━━ INPUT DATA

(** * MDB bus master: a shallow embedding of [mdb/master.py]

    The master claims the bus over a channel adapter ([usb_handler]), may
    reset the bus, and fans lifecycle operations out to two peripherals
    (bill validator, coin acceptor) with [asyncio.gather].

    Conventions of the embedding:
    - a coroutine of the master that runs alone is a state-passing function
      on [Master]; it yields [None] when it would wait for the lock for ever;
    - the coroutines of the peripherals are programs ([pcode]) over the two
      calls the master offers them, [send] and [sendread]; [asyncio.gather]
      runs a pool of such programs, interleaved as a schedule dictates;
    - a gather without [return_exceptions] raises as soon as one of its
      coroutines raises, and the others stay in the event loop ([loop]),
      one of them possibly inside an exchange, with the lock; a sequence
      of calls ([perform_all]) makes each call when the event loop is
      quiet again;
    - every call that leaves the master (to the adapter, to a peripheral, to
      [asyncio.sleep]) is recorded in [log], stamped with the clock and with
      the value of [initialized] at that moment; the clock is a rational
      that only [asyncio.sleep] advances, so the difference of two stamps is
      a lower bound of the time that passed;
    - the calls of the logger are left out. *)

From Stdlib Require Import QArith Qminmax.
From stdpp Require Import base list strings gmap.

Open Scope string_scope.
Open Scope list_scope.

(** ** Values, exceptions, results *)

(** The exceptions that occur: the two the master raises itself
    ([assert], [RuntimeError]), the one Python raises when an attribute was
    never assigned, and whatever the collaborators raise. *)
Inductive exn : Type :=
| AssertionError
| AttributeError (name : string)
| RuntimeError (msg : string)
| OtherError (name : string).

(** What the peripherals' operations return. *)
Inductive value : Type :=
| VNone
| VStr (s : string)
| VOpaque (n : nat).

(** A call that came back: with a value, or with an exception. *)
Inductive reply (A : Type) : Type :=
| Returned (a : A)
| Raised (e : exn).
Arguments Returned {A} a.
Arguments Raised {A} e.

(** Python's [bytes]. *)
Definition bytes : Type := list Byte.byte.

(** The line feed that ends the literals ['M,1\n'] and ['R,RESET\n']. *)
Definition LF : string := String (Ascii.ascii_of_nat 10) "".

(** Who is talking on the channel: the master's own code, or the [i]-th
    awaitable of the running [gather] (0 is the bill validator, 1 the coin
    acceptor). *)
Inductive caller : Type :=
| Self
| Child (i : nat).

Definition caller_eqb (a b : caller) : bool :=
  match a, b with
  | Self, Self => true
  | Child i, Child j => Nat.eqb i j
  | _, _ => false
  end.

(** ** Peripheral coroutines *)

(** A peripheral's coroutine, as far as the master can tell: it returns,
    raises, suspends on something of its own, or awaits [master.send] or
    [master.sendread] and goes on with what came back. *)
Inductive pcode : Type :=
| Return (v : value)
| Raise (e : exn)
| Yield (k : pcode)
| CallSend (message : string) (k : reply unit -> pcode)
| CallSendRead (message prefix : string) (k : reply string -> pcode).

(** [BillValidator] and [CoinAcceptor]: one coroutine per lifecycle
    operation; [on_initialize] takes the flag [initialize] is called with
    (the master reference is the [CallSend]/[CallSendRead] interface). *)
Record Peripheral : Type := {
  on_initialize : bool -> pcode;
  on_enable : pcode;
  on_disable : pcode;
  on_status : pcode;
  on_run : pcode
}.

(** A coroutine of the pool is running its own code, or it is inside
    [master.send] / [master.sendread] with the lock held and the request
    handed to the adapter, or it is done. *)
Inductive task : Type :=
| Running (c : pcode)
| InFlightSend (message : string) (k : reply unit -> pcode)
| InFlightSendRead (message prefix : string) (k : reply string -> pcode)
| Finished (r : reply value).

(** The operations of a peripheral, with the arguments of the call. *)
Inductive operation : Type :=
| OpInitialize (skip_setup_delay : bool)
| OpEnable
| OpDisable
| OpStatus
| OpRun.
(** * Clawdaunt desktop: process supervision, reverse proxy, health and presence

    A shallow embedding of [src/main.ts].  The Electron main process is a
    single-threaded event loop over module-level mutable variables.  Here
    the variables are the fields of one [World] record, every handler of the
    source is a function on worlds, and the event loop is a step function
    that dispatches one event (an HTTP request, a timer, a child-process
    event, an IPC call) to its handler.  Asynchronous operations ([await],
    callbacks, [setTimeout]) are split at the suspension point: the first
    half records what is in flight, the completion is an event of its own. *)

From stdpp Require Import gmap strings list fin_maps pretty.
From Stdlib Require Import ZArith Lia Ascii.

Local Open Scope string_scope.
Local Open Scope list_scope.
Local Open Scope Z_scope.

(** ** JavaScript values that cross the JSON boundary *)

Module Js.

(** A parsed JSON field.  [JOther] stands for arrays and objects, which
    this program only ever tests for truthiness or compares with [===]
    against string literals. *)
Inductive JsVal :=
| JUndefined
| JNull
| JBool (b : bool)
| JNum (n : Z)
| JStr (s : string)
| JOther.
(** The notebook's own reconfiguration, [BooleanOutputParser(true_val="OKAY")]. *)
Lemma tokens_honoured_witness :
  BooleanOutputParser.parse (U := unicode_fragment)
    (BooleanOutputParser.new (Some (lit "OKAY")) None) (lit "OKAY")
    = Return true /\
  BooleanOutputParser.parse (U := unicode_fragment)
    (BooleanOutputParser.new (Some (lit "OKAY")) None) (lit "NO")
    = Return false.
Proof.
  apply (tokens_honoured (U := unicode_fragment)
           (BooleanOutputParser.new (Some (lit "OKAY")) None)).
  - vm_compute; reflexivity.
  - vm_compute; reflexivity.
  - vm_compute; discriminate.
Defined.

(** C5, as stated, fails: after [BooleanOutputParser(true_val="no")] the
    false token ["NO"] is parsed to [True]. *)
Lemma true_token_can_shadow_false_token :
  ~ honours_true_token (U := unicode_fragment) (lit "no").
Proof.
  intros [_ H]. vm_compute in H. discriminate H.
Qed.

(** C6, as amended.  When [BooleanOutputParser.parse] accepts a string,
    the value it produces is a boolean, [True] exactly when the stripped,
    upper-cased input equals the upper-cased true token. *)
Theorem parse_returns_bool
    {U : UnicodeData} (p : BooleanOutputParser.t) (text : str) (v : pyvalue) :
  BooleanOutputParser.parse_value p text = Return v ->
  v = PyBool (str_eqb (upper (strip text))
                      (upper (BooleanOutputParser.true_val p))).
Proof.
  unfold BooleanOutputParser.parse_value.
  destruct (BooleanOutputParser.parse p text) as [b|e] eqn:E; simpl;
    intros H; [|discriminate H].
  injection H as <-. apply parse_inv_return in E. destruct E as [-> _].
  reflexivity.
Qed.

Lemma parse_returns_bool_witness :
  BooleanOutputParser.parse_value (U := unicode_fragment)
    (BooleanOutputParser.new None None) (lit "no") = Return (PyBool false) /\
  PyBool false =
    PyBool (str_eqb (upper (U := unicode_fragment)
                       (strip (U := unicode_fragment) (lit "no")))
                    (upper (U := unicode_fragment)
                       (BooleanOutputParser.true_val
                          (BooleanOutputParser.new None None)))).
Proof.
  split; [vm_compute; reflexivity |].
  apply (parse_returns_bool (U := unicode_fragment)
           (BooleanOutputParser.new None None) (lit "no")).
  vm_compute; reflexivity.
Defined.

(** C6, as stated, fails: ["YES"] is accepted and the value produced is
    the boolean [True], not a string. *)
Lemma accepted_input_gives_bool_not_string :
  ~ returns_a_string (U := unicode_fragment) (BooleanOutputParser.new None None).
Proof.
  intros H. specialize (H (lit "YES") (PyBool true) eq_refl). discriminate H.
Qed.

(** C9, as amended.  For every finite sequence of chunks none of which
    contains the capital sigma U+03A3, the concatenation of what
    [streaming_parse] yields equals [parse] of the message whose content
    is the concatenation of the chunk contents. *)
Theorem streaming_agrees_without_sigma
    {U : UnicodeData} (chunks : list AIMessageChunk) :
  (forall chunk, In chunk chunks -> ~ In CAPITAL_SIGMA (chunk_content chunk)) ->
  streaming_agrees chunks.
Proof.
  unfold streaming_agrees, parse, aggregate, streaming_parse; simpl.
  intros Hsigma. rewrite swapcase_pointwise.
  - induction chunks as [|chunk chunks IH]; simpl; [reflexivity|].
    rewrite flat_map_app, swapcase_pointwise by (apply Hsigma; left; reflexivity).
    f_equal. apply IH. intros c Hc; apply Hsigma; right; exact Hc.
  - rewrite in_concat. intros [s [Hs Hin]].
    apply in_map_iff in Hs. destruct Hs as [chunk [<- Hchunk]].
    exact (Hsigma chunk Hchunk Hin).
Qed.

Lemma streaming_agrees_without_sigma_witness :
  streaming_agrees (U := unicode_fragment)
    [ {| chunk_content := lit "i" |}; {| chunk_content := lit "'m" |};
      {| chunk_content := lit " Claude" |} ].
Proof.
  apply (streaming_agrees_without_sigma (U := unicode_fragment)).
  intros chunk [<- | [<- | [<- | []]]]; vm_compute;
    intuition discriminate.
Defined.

━━━━

THE PROBLEM — Beginning with the line containing "intros H; [|discriminate H]." and ending with the line containing "split; [vm_compute; reflexivity |].", extract those lines exactly from the listing above, and only those.

REPLY TO THE TASK —
    intros H; [|discriminate H].
  injection H as <-. apply parse_inv_return in E. destruct E as [-> _].
  reflexivity.
Qed.

Lemma parse_returns_bool_witness :
  BooleanOutputParser.parse_value (U := unicode_fragment)
    (BooleanOutputParser.new None None) (lit "no") = Return (PyBool false) /\
  PyBool false =
    PyBool (str_eqb (upper (U := unicode_fragment)
                       (strip (U := unicode_fragment) (lit "no")))
                    (upper (U := unicode_fragment)
                       (BooleanOutputParser.true_val
                          (BooleanOutputParser.new None None)))).
Proof.
  split; [vm_compute; reflexivity |].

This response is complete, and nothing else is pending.